Data supplied:
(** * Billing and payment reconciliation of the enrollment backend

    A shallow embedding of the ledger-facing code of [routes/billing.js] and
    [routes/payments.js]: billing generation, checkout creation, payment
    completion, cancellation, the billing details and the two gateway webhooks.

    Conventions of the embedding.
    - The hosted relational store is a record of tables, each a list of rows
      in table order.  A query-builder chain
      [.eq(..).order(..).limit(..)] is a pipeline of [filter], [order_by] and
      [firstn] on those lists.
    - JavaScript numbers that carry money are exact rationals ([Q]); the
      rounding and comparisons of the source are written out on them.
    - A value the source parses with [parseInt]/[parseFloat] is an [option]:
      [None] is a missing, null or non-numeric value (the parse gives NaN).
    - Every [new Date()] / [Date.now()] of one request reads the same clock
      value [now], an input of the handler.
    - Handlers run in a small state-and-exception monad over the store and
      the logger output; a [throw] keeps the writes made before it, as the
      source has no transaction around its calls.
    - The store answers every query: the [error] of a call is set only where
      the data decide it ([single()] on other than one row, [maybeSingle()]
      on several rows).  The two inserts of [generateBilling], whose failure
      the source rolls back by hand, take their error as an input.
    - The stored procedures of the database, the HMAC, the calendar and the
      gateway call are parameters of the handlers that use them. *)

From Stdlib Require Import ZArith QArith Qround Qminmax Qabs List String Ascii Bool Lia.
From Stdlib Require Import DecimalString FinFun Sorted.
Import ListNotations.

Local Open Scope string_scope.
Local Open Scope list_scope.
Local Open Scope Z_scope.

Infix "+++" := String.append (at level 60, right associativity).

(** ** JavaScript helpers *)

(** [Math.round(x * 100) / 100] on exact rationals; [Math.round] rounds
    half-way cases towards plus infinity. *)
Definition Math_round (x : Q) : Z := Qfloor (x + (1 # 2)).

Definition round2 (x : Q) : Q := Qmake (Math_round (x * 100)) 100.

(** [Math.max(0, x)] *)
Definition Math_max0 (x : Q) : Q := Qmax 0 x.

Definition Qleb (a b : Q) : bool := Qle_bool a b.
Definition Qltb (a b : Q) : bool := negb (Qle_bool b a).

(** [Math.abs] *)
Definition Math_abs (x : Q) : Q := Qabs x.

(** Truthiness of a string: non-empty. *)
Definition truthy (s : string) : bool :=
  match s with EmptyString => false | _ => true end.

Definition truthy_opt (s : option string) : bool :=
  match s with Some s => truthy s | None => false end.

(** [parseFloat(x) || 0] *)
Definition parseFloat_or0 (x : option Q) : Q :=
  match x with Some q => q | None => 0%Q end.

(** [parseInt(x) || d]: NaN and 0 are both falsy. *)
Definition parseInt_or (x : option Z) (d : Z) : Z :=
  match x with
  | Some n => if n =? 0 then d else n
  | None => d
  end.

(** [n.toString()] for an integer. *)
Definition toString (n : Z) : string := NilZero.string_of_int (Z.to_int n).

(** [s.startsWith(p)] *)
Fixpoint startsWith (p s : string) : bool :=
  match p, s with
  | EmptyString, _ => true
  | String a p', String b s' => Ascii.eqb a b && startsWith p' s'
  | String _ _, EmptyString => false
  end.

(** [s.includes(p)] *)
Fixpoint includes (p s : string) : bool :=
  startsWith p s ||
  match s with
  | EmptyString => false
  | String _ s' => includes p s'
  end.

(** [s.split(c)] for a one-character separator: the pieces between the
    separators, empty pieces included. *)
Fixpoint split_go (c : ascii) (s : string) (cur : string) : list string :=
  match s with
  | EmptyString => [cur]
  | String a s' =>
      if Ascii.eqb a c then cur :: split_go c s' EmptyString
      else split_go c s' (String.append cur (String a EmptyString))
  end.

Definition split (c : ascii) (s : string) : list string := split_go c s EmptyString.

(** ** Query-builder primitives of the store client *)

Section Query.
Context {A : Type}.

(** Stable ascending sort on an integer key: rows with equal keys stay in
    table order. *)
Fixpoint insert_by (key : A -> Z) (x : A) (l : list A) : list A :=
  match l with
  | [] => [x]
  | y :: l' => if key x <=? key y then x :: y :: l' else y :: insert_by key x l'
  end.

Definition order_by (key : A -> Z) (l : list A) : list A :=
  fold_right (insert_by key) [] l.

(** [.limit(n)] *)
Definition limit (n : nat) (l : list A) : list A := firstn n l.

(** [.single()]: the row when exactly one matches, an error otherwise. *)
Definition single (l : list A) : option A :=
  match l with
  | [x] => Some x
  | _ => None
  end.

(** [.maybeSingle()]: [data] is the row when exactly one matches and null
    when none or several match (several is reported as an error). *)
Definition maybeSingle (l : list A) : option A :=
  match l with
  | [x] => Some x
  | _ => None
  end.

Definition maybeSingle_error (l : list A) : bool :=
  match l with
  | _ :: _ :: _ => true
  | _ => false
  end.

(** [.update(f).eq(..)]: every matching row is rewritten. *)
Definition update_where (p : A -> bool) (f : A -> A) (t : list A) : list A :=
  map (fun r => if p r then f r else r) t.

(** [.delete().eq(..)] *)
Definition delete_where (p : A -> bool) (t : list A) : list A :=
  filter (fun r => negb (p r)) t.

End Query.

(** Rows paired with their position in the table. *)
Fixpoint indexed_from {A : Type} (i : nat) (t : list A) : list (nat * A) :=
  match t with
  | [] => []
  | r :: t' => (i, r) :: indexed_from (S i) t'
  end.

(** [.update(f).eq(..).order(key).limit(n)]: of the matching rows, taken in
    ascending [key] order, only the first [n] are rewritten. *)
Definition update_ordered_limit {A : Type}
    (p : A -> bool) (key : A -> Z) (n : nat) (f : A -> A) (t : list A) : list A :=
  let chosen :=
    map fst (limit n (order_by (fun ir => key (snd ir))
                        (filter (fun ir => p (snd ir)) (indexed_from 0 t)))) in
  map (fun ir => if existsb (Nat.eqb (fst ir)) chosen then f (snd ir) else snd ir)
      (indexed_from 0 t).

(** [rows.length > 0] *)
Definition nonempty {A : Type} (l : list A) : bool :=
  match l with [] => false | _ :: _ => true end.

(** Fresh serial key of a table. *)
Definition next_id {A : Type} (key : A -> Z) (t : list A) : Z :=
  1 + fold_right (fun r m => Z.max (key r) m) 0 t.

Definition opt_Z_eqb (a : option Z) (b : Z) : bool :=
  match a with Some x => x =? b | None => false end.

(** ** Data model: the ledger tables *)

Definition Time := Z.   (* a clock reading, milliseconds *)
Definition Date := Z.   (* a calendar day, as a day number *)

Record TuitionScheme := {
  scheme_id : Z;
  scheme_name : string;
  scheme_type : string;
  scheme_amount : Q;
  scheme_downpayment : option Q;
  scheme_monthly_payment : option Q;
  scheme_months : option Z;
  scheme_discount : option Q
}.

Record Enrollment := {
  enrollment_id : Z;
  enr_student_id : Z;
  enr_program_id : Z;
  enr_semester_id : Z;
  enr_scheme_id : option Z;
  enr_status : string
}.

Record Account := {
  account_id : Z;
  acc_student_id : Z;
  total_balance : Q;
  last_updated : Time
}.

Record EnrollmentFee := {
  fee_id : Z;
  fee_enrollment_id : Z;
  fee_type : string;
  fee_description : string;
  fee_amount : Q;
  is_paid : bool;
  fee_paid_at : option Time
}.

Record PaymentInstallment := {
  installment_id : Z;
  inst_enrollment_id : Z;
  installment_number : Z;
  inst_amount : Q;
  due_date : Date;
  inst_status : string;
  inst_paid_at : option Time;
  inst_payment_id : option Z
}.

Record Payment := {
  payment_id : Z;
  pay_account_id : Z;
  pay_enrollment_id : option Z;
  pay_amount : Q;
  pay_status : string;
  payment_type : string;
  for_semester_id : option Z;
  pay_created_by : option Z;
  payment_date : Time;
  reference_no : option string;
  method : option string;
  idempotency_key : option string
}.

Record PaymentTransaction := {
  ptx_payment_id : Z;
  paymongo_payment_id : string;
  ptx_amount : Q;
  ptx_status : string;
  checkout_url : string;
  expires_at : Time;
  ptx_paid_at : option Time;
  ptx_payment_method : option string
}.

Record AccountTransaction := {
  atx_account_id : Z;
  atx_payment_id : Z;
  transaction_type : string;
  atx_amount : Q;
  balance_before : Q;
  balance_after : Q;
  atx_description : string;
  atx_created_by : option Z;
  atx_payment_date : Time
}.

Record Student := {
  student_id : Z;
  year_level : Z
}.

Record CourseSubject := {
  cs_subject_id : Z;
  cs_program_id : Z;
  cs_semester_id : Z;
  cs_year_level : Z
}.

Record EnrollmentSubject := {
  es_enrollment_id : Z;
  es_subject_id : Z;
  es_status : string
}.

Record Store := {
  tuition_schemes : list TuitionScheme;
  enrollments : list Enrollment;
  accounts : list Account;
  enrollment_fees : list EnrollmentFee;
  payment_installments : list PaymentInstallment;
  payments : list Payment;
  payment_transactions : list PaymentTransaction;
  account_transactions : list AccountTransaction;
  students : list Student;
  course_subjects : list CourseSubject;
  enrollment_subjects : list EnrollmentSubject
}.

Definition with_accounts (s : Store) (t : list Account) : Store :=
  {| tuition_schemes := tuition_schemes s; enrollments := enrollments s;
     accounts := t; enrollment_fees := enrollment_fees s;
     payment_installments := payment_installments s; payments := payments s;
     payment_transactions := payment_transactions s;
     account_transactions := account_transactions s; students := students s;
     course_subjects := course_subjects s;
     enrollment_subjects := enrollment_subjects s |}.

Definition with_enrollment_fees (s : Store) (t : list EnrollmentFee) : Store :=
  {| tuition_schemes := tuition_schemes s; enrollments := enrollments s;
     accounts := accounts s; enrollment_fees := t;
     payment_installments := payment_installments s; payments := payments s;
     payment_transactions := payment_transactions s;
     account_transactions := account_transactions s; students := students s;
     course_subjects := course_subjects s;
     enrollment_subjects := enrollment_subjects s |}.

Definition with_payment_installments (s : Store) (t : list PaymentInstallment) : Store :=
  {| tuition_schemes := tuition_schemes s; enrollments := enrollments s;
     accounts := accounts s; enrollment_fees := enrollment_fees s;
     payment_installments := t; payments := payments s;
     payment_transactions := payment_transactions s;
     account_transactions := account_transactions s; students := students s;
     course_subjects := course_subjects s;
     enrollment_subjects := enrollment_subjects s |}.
--
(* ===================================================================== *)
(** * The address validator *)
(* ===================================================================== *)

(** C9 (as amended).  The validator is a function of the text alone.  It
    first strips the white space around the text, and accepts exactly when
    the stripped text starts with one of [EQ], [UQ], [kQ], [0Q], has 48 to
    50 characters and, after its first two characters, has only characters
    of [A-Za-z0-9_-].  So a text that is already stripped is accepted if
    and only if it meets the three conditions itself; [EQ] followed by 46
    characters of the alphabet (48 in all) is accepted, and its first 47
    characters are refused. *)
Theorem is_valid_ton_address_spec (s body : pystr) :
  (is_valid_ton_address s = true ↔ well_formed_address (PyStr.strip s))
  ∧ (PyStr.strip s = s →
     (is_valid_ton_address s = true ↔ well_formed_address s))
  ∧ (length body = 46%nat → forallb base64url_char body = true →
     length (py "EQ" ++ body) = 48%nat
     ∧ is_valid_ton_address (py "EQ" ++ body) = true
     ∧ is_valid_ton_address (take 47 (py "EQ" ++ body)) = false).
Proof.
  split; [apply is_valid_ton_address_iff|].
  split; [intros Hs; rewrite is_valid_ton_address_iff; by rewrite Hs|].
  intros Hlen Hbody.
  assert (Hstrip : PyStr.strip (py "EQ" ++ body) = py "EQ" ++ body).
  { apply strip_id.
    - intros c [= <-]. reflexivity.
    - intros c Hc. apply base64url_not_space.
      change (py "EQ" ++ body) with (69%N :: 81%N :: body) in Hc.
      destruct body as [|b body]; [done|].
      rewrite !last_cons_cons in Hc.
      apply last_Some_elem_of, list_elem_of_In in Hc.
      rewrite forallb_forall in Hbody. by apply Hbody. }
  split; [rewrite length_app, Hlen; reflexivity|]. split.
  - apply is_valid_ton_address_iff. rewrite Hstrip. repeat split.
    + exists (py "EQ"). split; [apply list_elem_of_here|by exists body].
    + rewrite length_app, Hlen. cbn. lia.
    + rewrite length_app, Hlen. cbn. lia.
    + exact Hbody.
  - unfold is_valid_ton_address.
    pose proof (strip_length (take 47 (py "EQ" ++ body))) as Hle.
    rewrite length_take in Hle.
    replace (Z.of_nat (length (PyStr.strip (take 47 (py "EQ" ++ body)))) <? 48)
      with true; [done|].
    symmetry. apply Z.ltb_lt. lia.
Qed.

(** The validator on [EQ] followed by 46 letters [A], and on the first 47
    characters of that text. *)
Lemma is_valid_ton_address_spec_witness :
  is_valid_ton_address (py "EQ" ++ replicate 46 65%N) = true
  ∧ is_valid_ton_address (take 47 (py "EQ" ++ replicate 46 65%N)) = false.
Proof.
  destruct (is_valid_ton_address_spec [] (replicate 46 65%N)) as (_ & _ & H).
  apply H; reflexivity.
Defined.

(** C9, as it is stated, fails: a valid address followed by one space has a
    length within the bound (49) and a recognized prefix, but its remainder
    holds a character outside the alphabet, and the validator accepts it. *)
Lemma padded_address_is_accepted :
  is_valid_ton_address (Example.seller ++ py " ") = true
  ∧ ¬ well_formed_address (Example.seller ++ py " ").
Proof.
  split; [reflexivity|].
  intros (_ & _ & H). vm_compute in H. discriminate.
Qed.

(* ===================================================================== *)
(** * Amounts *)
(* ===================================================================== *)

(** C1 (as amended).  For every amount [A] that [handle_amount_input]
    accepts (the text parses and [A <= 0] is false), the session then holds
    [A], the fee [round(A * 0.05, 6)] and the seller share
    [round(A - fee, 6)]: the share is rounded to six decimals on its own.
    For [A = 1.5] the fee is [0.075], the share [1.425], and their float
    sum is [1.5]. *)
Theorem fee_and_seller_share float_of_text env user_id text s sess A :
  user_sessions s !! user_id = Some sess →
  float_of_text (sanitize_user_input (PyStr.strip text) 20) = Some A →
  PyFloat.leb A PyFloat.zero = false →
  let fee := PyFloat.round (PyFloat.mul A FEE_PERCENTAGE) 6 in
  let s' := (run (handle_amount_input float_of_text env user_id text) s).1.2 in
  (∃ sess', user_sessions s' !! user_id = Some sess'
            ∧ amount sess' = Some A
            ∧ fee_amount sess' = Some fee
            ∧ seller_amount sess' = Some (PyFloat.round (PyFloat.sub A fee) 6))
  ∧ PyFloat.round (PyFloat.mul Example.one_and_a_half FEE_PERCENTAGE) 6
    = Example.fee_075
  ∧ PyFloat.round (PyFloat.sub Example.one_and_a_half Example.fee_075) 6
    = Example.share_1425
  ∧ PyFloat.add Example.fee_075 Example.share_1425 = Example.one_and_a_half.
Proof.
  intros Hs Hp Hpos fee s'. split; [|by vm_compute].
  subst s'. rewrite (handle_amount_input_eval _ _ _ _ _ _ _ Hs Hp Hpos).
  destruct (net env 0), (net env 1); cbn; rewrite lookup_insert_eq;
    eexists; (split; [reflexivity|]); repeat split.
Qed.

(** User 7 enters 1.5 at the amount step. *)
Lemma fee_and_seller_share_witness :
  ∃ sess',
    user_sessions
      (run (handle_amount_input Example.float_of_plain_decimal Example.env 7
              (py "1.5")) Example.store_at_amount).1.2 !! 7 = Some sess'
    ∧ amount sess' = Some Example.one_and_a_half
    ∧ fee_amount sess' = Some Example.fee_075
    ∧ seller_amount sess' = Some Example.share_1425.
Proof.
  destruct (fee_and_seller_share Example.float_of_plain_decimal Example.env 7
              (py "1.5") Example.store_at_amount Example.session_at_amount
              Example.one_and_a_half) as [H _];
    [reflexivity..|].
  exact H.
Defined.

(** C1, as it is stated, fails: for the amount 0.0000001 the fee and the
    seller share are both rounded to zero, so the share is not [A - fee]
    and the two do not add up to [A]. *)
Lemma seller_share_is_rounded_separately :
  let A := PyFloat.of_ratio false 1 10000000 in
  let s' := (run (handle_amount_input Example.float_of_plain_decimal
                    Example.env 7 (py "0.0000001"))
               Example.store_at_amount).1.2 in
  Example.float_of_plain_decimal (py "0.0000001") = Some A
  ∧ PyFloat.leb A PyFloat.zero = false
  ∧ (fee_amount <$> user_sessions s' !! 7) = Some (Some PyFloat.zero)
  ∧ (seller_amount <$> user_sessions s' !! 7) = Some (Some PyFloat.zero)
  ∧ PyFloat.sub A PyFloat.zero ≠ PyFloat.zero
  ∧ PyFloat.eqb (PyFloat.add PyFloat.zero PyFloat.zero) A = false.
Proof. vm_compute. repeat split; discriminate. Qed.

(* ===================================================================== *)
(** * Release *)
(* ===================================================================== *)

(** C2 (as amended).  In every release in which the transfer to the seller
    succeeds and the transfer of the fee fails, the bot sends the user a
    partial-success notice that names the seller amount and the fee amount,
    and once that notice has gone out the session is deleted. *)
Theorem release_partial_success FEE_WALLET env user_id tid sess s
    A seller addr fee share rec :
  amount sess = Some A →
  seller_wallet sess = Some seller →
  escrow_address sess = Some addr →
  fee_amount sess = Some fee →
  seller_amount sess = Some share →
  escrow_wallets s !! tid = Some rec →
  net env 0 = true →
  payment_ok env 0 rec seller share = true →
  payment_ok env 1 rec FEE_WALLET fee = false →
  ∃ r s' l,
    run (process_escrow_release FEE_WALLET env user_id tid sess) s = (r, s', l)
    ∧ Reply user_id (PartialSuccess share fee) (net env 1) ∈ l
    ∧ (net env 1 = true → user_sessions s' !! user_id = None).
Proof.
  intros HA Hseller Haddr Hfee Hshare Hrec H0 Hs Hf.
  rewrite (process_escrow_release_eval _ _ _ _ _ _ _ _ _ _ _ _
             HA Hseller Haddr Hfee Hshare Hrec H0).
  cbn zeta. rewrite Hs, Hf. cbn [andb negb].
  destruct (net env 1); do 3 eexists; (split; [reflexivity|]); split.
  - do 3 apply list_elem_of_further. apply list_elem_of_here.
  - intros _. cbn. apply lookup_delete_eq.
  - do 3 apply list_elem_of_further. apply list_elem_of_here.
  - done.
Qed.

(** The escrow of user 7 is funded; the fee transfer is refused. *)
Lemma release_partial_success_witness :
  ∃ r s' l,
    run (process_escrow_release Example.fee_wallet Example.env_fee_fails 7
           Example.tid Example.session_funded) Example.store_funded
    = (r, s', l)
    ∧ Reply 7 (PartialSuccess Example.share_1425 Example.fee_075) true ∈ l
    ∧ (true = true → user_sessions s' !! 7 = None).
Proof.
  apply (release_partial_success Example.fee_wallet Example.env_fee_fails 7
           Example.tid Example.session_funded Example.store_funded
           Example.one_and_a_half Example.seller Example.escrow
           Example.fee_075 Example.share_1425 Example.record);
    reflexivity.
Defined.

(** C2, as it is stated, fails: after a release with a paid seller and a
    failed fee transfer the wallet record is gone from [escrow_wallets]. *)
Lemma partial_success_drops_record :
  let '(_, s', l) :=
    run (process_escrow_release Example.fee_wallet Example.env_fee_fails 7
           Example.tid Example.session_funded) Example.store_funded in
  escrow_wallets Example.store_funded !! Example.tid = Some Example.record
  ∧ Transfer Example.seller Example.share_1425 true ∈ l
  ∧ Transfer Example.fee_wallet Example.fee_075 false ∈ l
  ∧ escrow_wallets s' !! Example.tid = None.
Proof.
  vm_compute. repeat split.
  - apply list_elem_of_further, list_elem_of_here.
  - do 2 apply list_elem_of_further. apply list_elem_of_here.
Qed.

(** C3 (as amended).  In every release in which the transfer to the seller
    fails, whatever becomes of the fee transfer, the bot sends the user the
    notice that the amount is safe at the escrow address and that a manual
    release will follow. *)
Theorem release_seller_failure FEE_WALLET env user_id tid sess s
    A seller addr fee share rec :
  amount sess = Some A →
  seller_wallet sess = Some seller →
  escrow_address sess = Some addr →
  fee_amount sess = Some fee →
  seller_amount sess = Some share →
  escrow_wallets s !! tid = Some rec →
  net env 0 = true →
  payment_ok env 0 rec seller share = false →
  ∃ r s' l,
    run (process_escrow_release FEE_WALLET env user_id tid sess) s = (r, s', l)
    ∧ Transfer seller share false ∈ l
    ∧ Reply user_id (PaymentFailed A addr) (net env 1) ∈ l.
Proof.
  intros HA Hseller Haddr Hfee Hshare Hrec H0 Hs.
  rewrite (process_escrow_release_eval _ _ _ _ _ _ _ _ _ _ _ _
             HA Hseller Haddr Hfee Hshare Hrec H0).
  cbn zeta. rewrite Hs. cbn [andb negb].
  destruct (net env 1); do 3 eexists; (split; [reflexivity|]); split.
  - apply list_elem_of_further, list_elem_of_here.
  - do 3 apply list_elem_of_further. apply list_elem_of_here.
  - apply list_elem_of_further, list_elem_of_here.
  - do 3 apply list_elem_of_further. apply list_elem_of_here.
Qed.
==
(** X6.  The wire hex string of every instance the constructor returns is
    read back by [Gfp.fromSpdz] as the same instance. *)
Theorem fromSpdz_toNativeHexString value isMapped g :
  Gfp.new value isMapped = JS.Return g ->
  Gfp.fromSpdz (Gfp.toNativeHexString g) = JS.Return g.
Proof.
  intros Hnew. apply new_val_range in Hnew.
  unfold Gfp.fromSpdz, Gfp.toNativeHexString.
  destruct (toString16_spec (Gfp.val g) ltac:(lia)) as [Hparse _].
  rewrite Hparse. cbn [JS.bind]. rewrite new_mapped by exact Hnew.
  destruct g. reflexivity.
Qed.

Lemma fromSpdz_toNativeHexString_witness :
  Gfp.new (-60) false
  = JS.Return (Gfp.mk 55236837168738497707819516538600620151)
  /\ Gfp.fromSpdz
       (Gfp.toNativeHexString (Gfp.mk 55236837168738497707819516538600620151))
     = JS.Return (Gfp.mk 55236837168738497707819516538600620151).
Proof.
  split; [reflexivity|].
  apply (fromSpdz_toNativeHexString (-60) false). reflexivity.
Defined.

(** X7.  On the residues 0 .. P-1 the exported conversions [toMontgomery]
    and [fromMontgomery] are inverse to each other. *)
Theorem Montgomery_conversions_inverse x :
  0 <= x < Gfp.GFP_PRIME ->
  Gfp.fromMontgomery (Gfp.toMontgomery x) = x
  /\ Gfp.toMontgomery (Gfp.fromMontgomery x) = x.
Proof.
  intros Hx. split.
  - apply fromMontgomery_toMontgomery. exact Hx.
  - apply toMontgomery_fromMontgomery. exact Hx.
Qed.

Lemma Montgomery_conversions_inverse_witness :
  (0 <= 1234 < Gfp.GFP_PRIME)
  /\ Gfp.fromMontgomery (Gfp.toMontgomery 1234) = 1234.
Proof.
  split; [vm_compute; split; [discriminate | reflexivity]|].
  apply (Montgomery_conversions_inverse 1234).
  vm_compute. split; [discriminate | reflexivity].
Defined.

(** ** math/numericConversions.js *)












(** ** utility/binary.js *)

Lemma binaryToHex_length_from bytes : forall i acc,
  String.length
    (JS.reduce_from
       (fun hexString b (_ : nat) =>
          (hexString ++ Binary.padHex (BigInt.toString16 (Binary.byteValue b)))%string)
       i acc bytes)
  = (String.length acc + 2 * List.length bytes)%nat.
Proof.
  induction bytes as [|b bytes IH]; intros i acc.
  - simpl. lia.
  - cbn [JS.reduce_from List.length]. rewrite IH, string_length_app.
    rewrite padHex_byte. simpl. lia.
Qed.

Activity: Going back over the entries above, copy word for word every line from the one that has "atx_amount : Q;" on through the one that has "enrollment_fees : list EnrollmentFee;".

Expected answer:
  atx_amount : Q;
  balance_before : Q;
  balance_after : Q;
  atx_description : string;
  atx_created_by : option Z;
  atx_payment_date : Time
}.

Record Student := {
  student_id : Z;
  year_level : Z
}.

Record CourseSubject := {
  cs_subject_id : Z;
  cs_program_id : Z;
  cs_semester_id : Z;
  cs_year_level : Z
}.

Record EnrollmentSubject := {
  es_enrollment_id : Z;
  es_subject_id : Z;
  es_status : string
}.

Record Store := {
  tuition_schemes : list TuitionScheme;
  enrollments : list Enrollment;
  accounts : list Account;
  enrollment_fees : list EnrollmentFee;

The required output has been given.